[Saved data entries]

= = = = = = =

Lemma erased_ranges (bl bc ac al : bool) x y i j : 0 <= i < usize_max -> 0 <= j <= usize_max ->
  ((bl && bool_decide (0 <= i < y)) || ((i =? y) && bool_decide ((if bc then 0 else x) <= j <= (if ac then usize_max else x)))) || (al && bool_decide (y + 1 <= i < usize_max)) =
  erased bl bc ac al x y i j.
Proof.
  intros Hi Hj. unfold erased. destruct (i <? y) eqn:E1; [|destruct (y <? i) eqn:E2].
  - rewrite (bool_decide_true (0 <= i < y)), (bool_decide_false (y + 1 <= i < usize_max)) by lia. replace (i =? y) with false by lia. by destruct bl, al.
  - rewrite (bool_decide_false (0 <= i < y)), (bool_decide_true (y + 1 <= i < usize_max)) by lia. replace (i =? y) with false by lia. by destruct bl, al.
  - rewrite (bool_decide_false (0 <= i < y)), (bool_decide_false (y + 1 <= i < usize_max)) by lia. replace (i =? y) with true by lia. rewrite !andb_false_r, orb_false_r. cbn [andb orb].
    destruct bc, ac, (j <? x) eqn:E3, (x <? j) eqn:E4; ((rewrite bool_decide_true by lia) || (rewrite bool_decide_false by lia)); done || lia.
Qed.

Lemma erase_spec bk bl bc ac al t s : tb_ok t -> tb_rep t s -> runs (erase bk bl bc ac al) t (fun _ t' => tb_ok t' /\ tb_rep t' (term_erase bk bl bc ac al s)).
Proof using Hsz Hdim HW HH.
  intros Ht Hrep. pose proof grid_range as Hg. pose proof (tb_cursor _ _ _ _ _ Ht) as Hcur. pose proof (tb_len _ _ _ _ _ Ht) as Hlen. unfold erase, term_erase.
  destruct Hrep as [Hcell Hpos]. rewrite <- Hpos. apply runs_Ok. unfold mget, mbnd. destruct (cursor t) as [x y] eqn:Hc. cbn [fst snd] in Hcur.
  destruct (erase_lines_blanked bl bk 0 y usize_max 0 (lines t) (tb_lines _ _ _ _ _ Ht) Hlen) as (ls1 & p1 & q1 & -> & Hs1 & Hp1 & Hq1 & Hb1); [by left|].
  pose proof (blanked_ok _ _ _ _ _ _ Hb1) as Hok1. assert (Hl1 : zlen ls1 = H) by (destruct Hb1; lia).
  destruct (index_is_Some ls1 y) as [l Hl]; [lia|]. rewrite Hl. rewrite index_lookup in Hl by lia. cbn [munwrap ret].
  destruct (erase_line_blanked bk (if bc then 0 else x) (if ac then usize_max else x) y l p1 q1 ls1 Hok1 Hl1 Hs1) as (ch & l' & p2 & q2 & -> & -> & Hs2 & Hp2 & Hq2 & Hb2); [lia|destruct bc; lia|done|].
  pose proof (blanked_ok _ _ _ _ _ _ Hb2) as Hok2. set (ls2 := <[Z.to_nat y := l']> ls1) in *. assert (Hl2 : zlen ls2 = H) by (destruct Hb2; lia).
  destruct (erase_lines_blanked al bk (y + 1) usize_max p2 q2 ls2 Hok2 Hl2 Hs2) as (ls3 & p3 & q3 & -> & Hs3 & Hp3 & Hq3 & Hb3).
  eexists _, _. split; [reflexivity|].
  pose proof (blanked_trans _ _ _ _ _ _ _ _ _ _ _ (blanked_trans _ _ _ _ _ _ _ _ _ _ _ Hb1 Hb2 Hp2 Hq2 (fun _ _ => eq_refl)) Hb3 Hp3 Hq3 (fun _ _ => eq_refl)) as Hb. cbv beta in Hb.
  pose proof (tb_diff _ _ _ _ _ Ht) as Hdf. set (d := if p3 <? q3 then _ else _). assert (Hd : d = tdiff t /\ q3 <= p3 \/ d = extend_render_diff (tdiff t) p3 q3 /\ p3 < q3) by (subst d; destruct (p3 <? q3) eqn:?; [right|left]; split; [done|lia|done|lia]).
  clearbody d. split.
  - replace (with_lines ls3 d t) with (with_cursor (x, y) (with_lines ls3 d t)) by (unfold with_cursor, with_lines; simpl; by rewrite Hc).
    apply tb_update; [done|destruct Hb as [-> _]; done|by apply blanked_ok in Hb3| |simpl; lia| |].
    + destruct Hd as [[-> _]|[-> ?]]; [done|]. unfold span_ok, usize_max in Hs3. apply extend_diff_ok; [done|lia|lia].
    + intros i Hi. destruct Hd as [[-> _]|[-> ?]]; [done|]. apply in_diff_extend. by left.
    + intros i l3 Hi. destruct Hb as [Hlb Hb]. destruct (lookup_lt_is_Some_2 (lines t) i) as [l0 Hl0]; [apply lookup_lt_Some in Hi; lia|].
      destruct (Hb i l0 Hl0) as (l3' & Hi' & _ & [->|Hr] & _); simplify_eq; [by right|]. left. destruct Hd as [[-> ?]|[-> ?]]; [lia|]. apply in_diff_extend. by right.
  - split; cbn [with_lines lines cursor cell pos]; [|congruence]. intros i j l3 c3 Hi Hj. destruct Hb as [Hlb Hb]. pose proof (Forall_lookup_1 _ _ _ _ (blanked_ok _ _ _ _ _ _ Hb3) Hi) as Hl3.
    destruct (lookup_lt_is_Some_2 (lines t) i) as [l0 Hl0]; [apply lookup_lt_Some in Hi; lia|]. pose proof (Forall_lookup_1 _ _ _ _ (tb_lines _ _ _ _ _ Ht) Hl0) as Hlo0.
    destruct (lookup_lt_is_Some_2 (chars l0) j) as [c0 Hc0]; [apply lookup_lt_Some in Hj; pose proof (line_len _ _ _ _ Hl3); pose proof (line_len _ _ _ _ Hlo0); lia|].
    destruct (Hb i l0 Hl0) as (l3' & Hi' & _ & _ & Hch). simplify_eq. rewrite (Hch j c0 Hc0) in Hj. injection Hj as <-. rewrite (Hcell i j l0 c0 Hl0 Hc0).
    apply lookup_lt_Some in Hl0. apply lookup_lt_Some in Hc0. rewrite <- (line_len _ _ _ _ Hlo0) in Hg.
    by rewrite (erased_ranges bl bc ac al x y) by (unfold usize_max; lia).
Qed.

= = = = = = =

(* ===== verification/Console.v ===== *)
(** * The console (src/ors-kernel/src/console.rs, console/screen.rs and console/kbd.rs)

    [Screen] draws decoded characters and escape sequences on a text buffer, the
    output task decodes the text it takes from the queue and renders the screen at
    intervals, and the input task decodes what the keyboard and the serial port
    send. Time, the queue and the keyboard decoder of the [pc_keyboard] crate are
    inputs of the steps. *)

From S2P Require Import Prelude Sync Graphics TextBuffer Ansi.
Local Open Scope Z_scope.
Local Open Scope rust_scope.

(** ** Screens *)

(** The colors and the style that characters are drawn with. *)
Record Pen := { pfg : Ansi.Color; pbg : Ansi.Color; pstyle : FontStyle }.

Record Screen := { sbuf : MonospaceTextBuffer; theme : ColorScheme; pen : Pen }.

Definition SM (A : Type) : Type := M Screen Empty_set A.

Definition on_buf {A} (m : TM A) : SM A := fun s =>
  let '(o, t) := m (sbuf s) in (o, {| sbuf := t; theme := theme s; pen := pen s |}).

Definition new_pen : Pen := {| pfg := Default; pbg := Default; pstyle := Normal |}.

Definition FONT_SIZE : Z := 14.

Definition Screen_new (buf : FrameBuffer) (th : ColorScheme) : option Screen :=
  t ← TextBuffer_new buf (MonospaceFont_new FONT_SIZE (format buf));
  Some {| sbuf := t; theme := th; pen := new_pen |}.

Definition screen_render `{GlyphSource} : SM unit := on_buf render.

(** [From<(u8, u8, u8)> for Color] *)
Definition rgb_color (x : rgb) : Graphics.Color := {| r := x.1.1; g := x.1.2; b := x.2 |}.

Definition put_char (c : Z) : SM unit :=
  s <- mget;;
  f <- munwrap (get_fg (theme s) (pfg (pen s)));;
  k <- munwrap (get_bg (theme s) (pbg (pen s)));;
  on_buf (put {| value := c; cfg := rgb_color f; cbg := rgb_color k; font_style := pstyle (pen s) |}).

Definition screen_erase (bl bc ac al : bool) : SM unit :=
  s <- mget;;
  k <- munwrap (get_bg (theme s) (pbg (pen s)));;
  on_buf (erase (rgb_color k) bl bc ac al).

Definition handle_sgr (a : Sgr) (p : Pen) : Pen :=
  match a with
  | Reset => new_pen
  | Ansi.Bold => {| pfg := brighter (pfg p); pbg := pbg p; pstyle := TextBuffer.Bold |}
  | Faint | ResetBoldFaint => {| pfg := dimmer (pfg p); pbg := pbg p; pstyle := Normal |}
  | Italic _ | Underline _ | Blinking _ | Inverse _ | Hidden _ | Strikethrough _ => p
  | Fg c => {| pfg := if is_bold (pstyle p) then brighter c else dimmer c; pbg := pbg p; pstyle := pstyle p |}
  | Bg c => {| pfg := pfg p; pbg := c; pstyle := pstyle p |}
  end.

= = = = = = =

Task instructions.
As listed above, the lines from the line with "pose proof (blanked_ok _ _ _ _ _ _ Hb1)" to the line with "destruct (erase_lines_blanked al" are to be echoed exactly, with both ends included and nothing added.

Your solution.
  pose proof (blanked_ok _ _ _ _ _ _ Hb1) as Hok1. assert (Hl1 : zlen ls1 = H) by (destruct Hb1; lia).
  destruct (index_is_Some ls1 y) as [l Hl]; [lia|]. rewrite Hl. rewrite index_lookup in Hl by lia. cbn [munwrap ret].
  destruct (erase_line_blanked bk (if bc then 0 else x) (if ac then usize_max else x) y l p1 q1 ls1 Hok1 Hl1 Hs1) as (ch & l' & p2 & q2 & -> & -> & Hs2 & Hp2 & Hq2 & Hb2); [lia|destruct bc; lia|done|].
  pose proof (blanked_ok _ _ _ _ _ _ Hb2) as Hok2. set (ls2 := <[Z.to_nat y := l']> ls1) in *. assert (Hl2 : zlen ls2 = H) by (destruct Hb2; lia).
  destruct (erase_lines_blanked al bk (y + 1) usize_max p2 q2 ls2 Hok2 Hl2 Hs2) as (ls3 & p3 & q3 & -> & Hs3 & Hp3 & Hq3 & Hb3).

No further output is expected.